### Work to be completed
Only one stretch of the data is wanted: the line containing "let! c := kernel_op", the line containing "let! interrupt_id := plic_claim hart_id in", and every line between them, copied exactly.

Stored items
+--

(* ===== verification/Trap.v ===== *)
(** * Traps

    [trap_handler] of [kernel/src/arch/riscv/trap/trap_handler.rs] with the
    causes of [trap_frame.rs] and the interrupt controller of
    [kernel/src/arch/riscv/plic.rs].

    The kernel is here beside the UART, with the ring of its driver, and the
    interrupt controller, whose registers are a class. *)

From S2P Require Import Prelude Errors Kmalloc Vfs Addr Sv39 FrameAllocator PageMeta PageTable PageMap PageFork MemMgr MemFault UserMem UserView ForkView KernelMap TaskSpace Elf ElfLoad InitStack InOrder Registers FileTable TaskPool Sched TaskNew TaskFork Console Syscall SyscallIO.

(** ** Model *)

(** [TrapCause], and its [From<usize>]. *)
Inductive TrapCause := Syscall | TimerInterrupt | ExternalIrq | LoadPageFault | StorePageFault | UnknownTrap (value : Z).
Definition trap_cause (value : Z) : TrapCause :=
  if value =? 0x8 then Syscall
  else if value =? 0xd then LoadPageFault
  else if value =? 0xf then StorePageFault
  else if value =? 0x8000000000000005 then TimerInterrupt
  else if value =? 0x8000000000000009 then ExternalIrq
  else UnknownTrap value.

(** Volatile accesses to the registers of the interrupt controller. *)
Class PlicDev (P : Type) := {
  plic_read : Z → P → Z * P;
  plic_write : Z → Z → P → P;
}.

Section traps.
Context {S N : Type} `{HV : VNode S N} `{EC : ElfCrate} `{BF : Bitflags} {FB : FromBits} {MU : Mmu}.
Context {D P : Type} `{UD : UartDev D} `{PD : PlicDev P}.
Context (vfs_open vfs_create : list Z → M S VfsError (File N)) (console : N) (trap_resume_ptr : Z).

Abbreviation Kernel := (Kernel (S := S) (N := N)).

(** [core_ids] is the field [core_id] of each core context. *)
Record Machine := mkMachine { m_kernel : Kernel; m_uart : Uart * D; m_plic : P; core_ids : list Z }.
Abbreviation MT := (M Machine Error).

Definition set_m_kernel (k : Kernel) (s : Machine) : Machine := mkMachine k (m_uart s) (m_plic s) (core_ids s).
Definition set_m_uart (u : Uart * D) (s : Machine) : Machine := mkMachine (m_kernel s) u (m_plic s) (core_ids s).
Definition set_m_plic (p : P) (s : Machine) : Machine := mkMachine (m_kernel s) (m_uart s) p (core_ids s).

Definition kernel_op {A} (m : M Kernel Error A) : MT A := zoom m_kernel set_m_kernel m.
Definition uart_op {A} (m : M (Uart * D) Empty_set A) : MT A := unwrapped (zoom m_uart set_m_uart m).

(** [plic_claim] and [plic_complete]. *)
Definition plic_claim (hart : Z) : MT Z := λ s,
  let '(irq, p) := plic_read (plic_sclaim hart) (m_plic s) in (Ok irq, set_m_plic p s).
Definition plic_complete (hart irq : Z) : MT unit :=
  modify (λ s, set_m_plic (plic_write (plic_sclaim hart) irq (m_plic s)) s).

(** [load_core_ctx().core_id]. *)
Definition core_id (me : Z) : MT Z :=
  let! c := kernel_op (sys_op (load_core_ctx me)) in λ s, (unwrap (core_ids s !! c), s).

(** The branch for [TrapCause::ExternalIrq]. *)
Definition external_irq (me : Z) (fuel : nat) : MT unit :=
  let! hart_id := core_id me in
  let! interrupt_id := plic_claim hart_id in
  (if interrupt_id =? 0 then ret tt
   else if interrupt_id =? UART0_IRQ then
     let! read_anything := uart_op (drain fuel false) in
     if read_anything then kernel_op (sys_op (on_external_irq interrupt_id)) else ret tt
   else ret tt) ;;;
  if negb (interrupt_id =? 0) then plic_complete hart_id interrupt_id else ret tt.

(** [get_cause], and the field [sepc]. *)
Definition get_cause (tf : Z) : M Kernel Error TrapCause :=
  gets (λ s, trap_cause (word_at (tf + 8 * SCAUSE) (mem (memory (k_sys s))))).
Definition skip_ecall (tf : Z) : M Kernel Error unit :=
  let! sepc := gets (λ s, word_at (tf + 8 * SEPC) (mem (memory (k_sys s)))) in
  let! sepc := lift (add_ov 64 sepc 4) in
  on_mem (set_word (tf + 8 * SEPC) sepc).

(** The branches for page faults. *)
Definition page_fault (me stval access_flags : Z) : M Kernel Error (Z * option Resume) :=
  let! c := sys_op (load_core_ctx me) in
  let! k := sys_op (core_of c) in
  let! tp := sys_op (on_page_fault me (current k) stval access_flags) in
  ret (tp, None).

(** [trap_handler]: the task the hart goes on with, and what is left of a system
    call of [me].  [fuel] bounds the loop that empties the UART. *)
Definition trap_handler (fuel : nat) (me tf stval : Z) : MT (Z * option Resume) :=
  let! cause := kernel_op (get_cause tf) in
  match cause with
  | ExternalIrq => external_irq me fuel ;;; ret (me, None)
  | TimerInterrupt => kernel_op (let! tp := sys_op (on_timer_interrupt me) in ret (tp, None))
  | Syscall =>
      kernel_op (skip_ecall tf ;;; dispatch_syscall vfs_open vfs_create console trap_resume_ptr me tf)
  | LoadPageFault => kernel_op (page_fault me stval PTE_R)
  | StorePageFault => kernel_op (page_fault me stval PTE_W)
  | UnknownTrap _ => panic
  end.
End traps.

+--

### Exercise answer
  let! c := kernel_op (sys_op (load_core_ctx me)) in λ s, (unwrap (core_ids s !! c), s).

(** The branch for [TrapCause::ExternalIrq]. *)
Definition external_irq (me : Z) (fuel : nat) : MT unit :=
  let! hart_id := core_id me in
  let! interrupt_id := plic_claim hart_id in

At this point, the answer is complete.